*Task prompt:*
The lines from the start of the data through the line containing "assert (forall name, cluster_Name" are to be reproduced exactly, both ends included.

*Stored data:*
----

Lemma getClusterLabels_project labels name worker :
  getClusterLabels labels name worker !! ProjectIDLabelKey = Some name.
Proof.
  unfold getClusterLabels. destruct (is_empty worker); [apply lookup_insert_eq|].
  rewrite lookup_insert_ne by apply not_eq_sym, label_keys_differ. apply lookup_insert_eq.
Qed.

Lemma getClusterLabels_other labels name worker l :
  l <> ProjectIDLabelKey -> l <> WorkerNameLabelKey -> getClusterLabels labels name worker !! l = labels !! l.
Proof. intros H1 H2. unfold getClusterLabels. destruct (is_empty worker); by rewrite !lookup_insert_ne. Qed.

Lemma genAPICluster_spec project given w :
  runs (genAPICluster project given workerName) w (fun r w' => same_store w w' /\
    exists c, r = Ok c /\ born_as project given c).
Proof.
  unfold genAPICluster.
  assert (forall name, cluster_Name given = "" \/ name = cluster_Name given ->
    born_as project given (MkUserCluster
      (MkMeta name "" "" "" zero_time None (getClusterLabels (cluster_Labels given) (project_id project) workerName)
         (meta_Annotations (cluster_meta given)) [] (meta_Finalizers (cluster_meta given)))
      (cspec_with_HumanReadableName (TrimSpace (cspec_HumanReadableName (cluster_Spec given))) (cluster_Spec given))
      noClusterStatus)) as Hborn.
  { intros name Hn. split_and!; cbn; [done|exact Hn|done|done|done| |].
    - unfold in_project, cluster_Labels. cbn [cluster_meta meta_Labels]. by rewrite getClusterLabels_project.
    - intros l H1 H2. by apply getClusterLabels_other. }
  destruct (is_empty _) eqn:E.
  - runs_call MakeClusterName_spec. destruct Hcall as [Hs [n ->]]. cbn [andThen]. runs_step.
    split; [done|]. eexists; split; [done|]. apply Hborn. left. unfold is_empty in E. by apply bool_decide_eq_true in E.
  - runs_step. split; [done|]. eexists; split; [done|]. apply Hborn. by right.
Qed.

Lemma born_as_strip project given c c' :
  born_as project given c -> strip KCluster c' = strip KCluster c -> born_as project given c'.
Proof.
  intros (Hns & Hn & Hsp & Ha & Hf & Hp & Hl) Hst. pose proof (strip_key _ _ _ Hst) as [= E1 E2].
  apply strip_cluster in Hst as (E3 & E4 & E5 & E6).
  unfold born_as, in_project, cluster_Labels, cluster_Name in *. by rewrite E1, E2, E3, E4, E5, E6.
Qed.

Lemma created_then_updated w w1 w2 c c' :
  created KCluster w w1 c -> updated KCluster w1 w2 c' -> key_of KCluster c' = key_of KCluster c ->
  created KCluster w w2 c'.
Proof.
  intros (Hnone & Hv & He) (_ & Hv' & He') Hk. split_and!.
  - by rewrite Hk.
  - rewrite Hv', Hv, Hk. apply insert_insert_eq.
  - intros k' Hk'. by rewrite (He k' Hk'), (He' k' Hk').
Qed.

Lemma createUserCluster_spec getClient c project email given w :
  (forall w, runs getClient w (fun r w' => same_store w w' /\
     match r with Ok c' => c' = c | Err _ => True | Panic => False end)) ->
  runs (createUserCluster oidcKubeConfEndpoint workerName getClient project email given) w
    (cluster_new project c email given w).
Proof.
  intros Hclient. unfold createUserCluster. runs_guard; [by left|].
  runs_call genAPICluster_spec. destruct Hcall as [Hs (new & -> & Hborn)]. cbn [andThen].
  runs_call Hclient. destruct Hcall as [Hs' Hc]. destruct r as [c0|e|]; cbn [andThen]; [subst c0|left; by etrans|done].
  assert (same_store w w1) as Hs1 by (by etrans).
  runs_call (kcreate_spec KCluster). destruct r as [c1|e|]; cbn [andThen]; [|left; destruct Hcall; by etrans|done].
  destruct Hcall as (Ha & Hst & Hcr). rewrite <- Hs1 in Ha, Hcr.
  pose proof (born_as_strip _ _ _ _ Hborn Hst) as Hb1. rewrite <- (strip_key _ _ _ Hst) in Ha.
  assert (exists c', authorized w c VCreate KCluster (key_of KCluster c') /\ born_as project given c' /\
            created KCluster w w2 c') as Hleft by eauto.
  unfold waitForCluster. do 3 runs_step. runs_call WaitUntilClusterExists_spec.
  destruct Hcall as [Hs3 Hw]. destruct r as [o|e|]; cbn [andThen]; [|right; by setoid_rewrite <- Hs3|done].
  assert (o = c1) as ->.
  { destruct Hcr as (_ & Hv & _). destruct Hb1 as (Hns & _).
    rewrite Hv in Hw. unfold key_of in Hw. cbn [obj_meta] in Hw. rewrite Hns in Hw.
    rewrite lookup_insert_eq in Hw. by injection Hw. }
  eapply runs_mono; [apply UpdateClusterStatus_spec|]. cbn beta.
  assert (stored KCluster w3 c1) as Hstored.
  { rewrite <- Hs3. apply (created_stored KCluster _ _ _ _ Hcr). by left. }
  intros [c'|e|] w4; [|intros Hs4; right; by setoid_rewrite <- Hs4; setoid_rewrite <- Hs3|done].
  intros (Hk & Hup & Hst'). destruct (Hst' Hstored) as [Hstat Hst2]. rewrite <- Hs3 in Hup.
  split_and!; [by rewrite Hk|by eapply born_as_strip|by rewrite Hstat|by eapply created_then_updated].
Qed.
(** The clusters of the store, whatever the seed. *)
Definition memHeld (w : Mem) (seed : Seed) (c : UserCluster) : Prop := stored KCluster w c.
#[local] Instance memHeld_proper : Proper (same_store ==> eq ==> eq ==> iff) memHeld.
Proof. intros w w' Hw s ? <- c ? <-. unfold memHeld. by rewrite Hw. Qed.
Lemma memProvider_spec seed (w : Mem) :
  runs (mret memClusterStore : M Mem error (ClusterStore Mem)) w (fun r w' => same_store w w' /\
    match r with Ok provider => lists_held memHeld seed provider | Err _ => True | Panic => False end).
Proof.
  runs_step. split; [done|]. intros project options w1. eapply runs_mono; [apply ClusterProvider_List_spec|]. cbn beta.
  intros [l|e|] w2 [Hs Hl]; (split; [done|]); [|done|done]. intros c Hc. by destruct (Hl c Hc) as (H1 & H2 & _).
Qed.

(** bob is shown c2, and not c1 in ams. *)
Lemma project_clusters_listed_witness :
  let run := list_sample bobCtx "p1" false clusterWorld in
  exists l, run.1 = Ok l /\ api_ID ∘ apicluster_meta <$> pcl_Clusters l = ["c2"] /\ pcl_ErrorMessage l = None /\
  list_shows "kubermatic" tt "Invalid" memHeld bobCtx "p1" clusterWorld (pcl_Clusters l).
Proof.
  intros run. run_ok run l E. exists l. split; [exact E|].
  assert (result_map (fun l => (api_ID ∘ apicluster_meta <$> pcl_Clusters l, pcl_ErrorMessage l)) run.1 = Ok (["c2"], None)) as H
    by (vm_compute; reflexivity).
  rewrite E in H. injection H as H1 H2. split; [exact H1|]. split; [exact H2|].
  unfold list_sample in run. run_thm run E (project_clusters_listed "kubermatic" seedGetter tt memConfig memConfig_spec "Invalid"
    (fun _ => mret memClusterStore) memHeld memProvider_spec bobCtx "p1" false clusterWorld) Hl.
  exact (proj1 (proj2 Hl)).
Defined.

Lemma clusters_show_no_credentials_witness :
  let c1 := hetznerCluster "c1" "fra" "one" in let c2 := hetznerCluster "c1" "fra" "two" in
  c1 <> c2 /\ shownCluster (ConvertInternalClusterToExternal c1 fra true tt) =
              shownCluster (ConvertInternalClusterToExternal c2 fra true tt).
Proof.
  intros c1 c2. split; [discriminate|]. apply (clusters_show_no_credentials c1 c2). vm_compute. reflexivity.
Defined.

(** *** What the endpoints do besides *)

(** To count the machine deployments panics when bob may not see the datacenter
    of a cluster: the counts are written by the position in the unfiltered list. *)
Example count_of_hidden_cluster_panics :
  (list_sample bobCtx "p1" true clusterWorld).1 = Panic /\
  is_ok (list_sample aliceCtx "p1" true clusterWorld).1 = true.
Proof. vm_compute. done. Qed.

(** dave may only read, and yet migrates a cluster and revokes its admin token. *)
Example viewer_changes_cluster :
  is_ok (serve_sample daveCtx (DeleteOne "p1" "c2" false false) clusterWorld).1 = false /\
  (let run := serve_sample daveCtx (MigrateCCM "p1" "c2") clusterWorld in is_ok run.1 = true /\
   option_map (fun c => cspec_Features (cluster_Spec c)) (view KCluster run.2 !! ("", "c2")) =
     Some {[ "externalCloudProvider" := true ]}) /\
  (let run := serve_sample daveCtx (RevokeAdminToken "p1" "c2") clusterWorld in is_ok run.1 = true /\
   option_map (fun c => cstatus_AdminToken (cluster_Status c)) (view KCluster run.2 !! ("", "c2")) <> Some "admin two").
Proof. split; [vm_compute; reflexivity|]. split; (split; [vm_compute; reflexivity|]); [vm_compute; reflexivity|vm_compute; discriminate]. Qed.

----

*Written reply:*
Lemma getClusterLabels_project labels name worker :
  getClusterLabels labels name worker !! ProjectIDLabelKey = Some name.
Proof.
  unfold getClusterLabels. destruct (is_empty worker); [apply lookup_insert_eq|].
  rewrite lookup_insert_ne by apply not_eq_sym, label_keys_differ. apply lookup_insert_eq.
Qed.

Lemma getClusterLabels_other labels name worker l :
  l <> ProjectIDLabelKey -> l <> WorkerNameLabelKey -> getClusterLabels labels name worker !! l = labels !! l.
Proof. intros H1 H2. unfold getClusterLabels. destruct (is_empty worker); by rewrite !lookup_insert_ne. Qed.

Lemma genAPICluster_spec project given w :
  runs (genAPICluster project given workerName) w (fun r w' => same_store w w' /\
    exists c, r = Ok c /\ born_as project given c).
Proof.
  unfold genAPICluster.
  assert (forall name, cluster_Name given = "" \/ name = cluster_Name given ->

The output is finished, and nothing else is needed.